> _Data for this exercise_:
=-=-=

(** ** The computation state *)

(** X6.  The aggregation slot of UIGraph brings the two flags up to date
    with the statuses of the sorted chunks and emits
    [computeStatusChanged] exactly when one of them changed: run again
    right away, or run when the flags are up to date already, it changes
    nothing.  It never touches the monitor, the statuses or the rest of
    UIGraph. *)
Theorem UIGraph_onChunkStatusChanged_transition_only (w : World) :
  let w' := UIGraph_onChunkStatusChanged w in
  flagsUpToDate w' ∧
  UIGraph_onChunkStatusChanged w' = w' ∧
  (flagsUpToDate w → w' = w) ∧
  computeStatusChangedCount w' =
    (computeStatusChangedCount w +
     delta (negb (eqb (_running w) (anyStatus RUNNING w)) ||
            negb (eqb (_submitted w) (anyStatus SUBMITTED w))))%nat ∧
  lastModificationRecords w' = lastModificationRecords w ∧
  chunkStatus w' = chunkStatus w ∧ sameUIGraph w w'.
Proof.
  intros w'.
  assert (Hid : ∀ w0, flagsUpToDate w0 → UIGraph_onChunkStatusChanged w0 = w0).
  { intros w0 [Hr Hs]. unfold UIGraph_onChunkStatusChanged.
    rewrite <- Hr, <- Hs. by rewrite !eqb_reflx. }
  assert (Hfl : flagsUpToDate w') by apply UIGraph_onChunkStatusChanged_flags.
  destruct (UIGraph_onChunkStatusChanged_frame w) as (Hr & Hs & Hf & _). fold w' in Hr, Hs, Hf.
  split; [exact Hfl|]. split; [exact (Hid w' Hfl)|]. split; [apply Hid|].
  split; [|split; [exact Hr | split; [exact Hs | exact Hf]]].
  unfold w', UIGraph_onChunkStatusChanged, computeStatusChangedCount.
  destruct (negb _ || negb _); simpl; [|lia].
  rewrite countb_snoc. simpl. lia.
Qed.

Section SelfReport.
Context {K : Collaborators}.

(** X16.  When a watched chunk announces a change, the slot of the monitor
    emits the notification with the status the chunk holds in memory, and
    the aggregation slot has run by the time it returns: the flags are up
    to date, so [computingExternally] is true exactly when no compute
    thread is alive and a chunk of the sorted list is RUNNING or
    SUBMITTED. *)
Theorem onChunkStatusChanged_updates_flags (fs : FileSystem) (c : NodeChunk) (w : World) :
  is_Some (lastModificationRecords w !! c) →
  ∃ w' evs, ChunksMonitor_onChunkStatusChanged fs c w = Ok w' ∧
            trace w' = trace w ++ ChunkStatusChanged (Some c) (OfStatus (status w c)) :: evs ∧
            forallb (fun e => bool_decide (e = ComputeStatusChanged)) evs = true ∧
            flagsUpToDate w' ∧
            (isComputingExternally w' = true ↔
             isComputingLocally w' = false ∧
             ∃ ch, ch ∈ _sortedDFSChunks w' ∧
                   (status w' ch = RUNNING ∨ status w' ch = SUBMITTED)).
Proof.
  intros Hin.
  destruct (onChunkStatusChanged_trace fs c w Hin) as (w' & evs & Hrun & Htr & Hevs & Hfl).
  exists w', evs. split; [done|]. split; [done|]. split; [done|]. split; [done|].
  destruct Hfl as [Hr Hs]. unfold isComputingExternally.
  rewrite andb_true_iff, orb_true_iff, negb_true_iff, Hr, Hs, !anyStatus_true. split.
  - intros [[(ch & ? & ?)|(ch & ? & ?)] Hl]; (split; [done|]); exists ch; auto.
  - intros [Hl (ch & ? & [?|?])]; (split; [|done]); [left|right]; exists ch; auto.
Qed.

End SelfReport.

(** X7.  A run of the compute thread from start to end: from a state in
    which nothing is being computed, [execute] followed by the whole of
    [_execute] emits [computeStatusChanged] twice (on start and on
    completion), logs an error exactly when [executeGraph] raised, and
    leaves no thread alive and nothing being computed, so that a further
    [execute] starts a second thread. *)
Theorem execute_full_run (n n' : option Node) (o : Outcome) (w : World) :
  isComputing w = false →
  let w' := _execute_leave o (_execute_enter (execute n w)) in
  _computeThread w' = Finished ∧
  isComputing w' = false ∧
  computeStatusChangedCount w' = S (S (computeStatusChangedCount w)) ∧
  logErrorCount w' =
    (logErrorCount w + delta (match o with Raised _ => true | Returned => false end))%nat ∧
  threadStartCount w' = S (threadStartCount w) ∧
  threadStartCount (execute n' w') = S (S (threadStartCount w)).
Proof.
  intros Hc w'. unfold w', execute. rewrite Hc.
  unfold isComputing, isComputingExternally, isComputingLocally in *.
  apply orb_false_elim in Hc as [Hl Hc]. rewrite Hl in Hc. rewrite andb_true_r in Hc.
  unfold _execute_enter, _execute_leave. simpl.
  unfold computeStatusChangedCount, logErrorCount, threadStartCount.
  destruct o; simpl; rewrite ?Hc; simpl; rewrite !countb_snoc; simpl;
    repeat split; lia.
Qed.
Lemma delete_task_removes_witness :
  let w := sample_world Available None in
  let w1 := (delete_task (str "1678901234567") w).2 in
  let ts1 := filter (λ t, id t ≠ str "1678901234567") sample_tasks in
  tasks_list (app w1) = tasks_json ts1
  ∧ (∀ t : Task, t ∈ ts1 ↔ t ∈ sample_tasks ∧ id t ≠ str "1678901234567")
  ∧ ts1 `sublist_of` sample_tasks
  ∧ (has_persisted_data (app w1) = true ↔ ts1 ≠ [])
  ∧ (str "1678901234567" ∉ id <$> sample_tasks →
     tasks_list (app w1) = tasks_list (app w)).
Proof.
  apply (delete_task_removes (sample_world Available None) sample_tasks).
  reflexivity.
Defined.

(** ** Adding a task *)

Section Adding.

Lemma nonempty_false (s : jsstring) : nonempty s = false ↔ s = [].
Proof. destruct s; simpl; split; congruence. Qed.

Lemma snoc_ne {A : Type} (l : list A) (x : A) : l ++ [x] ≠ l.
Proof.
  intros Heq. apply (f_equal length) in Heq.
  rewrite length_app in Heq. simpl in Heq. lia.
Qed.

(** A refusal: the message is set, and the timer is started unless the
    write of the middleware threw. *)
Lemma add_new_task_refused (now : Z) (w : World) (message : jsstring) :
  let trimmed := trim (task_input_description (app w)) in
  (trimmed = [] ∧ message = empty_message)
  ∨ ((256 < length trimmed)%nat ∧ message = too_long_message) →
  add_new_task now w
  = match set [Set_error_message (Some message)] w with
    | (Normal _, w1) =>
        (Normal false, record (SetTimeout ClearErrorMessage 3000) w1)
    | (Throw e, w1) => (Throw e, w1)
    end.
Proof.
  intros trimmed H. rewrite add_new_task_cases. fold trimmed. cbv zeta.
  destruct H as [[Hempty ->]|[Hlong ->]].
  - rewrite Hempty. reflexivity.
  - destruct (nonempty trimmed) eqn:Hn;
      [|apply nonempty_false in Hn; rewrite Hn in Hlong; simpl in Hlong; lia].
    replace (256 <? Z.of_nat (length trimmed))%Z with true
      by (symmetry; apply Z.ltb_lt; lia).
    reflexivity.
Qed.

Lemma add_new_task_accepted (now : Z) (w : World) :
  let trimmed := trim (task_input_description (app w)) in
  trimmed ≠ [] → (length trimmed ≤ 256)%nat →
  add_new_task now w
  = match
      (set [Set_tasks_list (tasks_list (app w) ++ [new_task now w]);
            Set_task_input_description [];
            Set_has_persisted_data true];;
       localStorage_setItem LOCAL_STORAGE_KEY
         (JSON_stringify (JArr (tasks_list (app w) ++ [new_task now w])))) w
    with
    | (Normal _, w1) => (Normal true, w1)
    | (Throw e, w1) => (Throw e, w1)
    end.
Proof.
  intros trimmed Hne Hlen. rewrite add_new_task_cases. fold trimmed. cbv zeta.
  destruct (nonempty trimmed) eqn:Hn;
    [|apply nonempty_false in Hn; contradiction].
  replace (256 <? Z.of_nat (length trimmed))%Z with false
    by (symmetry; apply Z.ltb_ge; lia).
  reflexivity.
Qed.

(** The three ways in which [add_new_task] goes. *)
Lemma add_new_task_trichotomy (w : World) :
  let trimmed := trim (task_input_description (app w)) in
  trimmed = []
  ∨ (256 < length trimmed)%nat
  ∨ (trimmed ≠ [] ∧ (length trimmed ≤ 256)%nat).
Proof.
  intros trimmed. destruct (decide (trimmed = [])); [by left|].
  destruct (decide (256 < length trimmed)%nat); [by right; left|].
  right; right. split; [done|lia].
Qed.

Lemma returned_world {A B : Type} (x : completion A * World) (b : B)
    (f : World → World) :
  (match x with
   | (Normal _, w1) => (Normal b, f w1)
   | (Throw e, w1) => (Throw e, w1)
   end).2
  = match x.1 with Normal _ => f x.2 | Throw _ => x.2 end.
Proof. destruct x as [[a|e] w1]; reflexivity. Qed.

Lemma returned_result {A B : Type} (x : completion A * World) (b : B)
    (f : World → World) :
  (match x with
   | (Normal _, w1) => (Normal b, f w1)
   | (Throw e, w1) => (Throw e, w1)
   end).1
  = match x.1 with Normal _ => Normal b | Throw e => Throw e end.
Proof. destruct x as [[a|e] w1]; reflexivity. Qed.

=-=-=

> _Task statement_: From the records above, state how many lines contain the word "SUBMITTED", and leave out everything else.

> _Completed task_: 3